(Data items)
(** What a text needs for [raw_field] to represent it: no quote inside; no
    separator when bare; something between the quotes when quoted. *)
Definition field_ok (separator : ascii) (f : field) : Prop :=
  match f with
  | Bare t => Str.count_char Str.QUOTE t = 0%nat
              /\ Str.count_char separator t = 0%nat
  | Quoted t => Str.count_char Str.QUOTE t = 0%nat /\ t <> EmptyString
  end.

(** ** The address of the sheet *)

(** The regular expressions of [convertToCSVUrl] have one shape: a literal
    text, the identifier [([a-zA-Z0-9-_]+)], a literal text. *)
Record url_pattern : Type := {
  before : string;
  after : string
}.

Module patterns.

Definition edit : url_pattern :=
  {| before := "https://docs.google.com/spreadsheets/d/"; after := "/edit" |}.

Definition published : url_pattern :=
  {| before := "https://docs.google.com/spreadsheets/d/e/"; after := "/pub" |}.

Definition form : url_pattern :=
  {| before := "https://docs.google.com/forms/d/"; after := "" |}.

Definition export : url_pattern :=
  {| before := "https://docs.google.com/spreadsheets/d/"; after := "/export" |}.

End patterns.

(** The class [[a-zA-Z0-9-_]]: letters, digits, hyphen and underscore. *)
Definition id_char (c : ascii) : bool :=
  let n := Str.code c in
  ((97 <=? n) && (n <=? 122) || (65 <=? n) && (n <=? 90)
   || (48 <=? n) && (n <=? 57) || (n =? 45) || (n =? 95))%N.
(** C9: when every attempt fails, that is when no probe is accepted, the
    result is [null] and the run is attempt 1, a delay of [retryDelay],
    attempt 2, a delay, ..., attempt [maxRetries]: [maxRetries] attempts,
    [maxRetries - 1] delays, none after the last attempt. *)
Theorem detectProcessInfo_delays (maxRetries : nat) (retryDelay : N) (w : World) :
  (1 <= maxRetries)%nat ->
  let outcome :=
    run handle (detectProcessInfo processName platformName maxRetries retryDelay) w in
  (none_accepted (steps (trace_of outcome)) <-> result_of outcome = inr None)
  /\ (result_of outcome = inr None ->
      marks (trace_of outcome) = alternating retryDelay maxRetries
      /\ delays (trace_of outcome) = repeat retryDelay (maxRetries - 1)
      /\ attempts (trace_of outcome) = seq 1 maxRetries).
Proof.
  intros _ outcome.
  pose proof (@wp_run _ handle _ _
                (fun r t => loop_outcome processName maxRetries retryDelay
                              maxRetries 1 r (steps t)) w
                (attempts_from_wp processName platformName maxRetries retryDelay
                   maxRetries 1)) as H.
  change (loop_outcome processName maxRetries retryDelay maxRetries 1
            (result_of outcome) (steps (trace_of outcome))) in H.
  unfold marks, delays, attempts.
  destruct (result_of outcome) as [e|[c|]]; cbn [loop_outcome] in H.
  - contradiction.
  - split; [|discriminate]. split; [|discriminate]. intros NA. exfalso.
    destruct H as (k & s1 & s2 & Lk & E & M & N1 & S2).
    destruct (successful_attempt_accepted S2) as (_ & _ & _ & _ & _ & Acc).
    apply Acc. unfold none_accepted in *. rewrite E, probes_of_app in NA.
    apply Forall_app in NA. tauto.
  - destruct H as (M & NA). split; [tauto|]. intros _.
    rewrite failed_marks_all in M. split; [exact M|]. split.
    + rewrite delays_of_marks, M. apply marked_delays_alternating.
    + rewrite attempts_of_marks, M, <- failed_marks_all.
      apply marked_attempts_failed.
Qed.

* **Work request**
Write down every entry exactly.

* **Answer box**
(** What a text needs for [raw_field] to represent it: no quote inside; no
    separator when bare; something between the quotes when quoted. *)
Definition field_ok (separator : ascii) (f : field) : Prop :=
  match f with
  | Bare t => Str.count_char Str.QUOTE t = 0%nat
              /\ Str.count_char separator t = 0%nat
  | Quoted t => Str.count_char Str.QUOTE t = 0%nat /\ t <> EmptyString
  end.

(** ** The address of the sheet *)

(** The regular expressions of [convertToCSVUrl] have one shape: a literal
    text, the identifier [([a-zA-Z0-9-_]+)], a literal text. *)
Record url_pattern : Type := {
  before : string;
  after : string
}.

Module patterns.

Definition edit : url_pattern :=
  {| before := "https://docs.google.com/spreadsheets/d/"; after := "/edit" |}.

Definition published : url_pattern :=
  {| before := "https://docs.google.com/spreadsheets/d/e/"; after := "/pub" |}.

Definition form : url_pattern :=
  {| before := "https://docs.google.com/forms/d/"; after := "" |}.

Definition export : url_pattern :=
  {| before := "https://docs.google.com/spreadsheets/d/"; after := "/export" |}.

End patterns.

(** The class [[a-zA-Z0-9-_]]: letters, digits, hyphen and underscore. *)
Definition id_char (c : ascii) : bool :=
  let n := Str.code c in
  ((97 <=? n) && (n <=? 122) || (65 <=? n) && (n <=? 90)
   || (48 <=? n) && (n <=? 57) || (n =? 45) || (n =? 95))%N.
(** C9: when every attempt fails, that is when no probe is accepted, the
    result is [null] and the run is attempt 1, a delay of [retryDelay],
    attempt 2, a delay, ..., attempt [maxRetries]: [maxRetries] attempts,
    [maxRetries - 1] delays, none after the last attempt. *)
Theorem detectProcessInfo_delays (maxRetries : nat) (retryDelay : N) (w : World) :
  (1 <= maxRetries)%nat ->
  let outcome :=
    run handle (detectProcessInfo processName platformName maxRetries retryDelay) w in
  (none_accepted (steps (trace_of outcome)) <-> result_of outcome = inr None)
  /\ (result_of outcome = inr None ->
      marks (trace_of outcome) = alternating retryDelay maxRetries
      /\ delays (trace_of outcome) = repeat retryDelay (maxRetries - 1)
      /\ attempts (trace_of outcome) = seq 1 maxRetries).
Proof.
  intros _ outcome.
  pose proof (@wp_run _ handle _ _
                (fun r t => loop_outcome processName maxRetries retryDelay
                              maxRetries 1 r (steps t)) w
                (attempts_from_wp processName platformName maxRetries retryDelay
                   maxRetries 1)) as H.
  change (loop_outcome processName maxRetries retryDelay maxRetries 1
            (result_of outcome) (steps (trace_of outcome))) in H.
  unfold marks, delays, attempts.
  destruct (result_of outcome) as [e|[c|]]; cbn [loop_outcome] in H.
  - contradiction.
  - split; [|discriminate]. split; [|discriminate]. intros NA. exfalso.
    destruct H as (k & s1 & s2 & Lk & E & M & N1 & S2).
    destruct (successful_attempt_accepted S2) as (_ & _ & _ & _ & _ & Acc).
    apply Acc. unfold none_accepted in *. rewrite E, probes_of_app in NA.
    apply Forall_app in NA. tauto.
  - destruct H as (M & NA). split; [tauto|]. intros _.
    rewrite failed_marks_all in M. split; [exact M|]. split.
    + rewrite delays_of_marks, M. apply marked_delays_alternating.
    + rewrite attempts_of_marks, M, <- failed_marks_all.
      apply marked_attempts_failed.
Qed.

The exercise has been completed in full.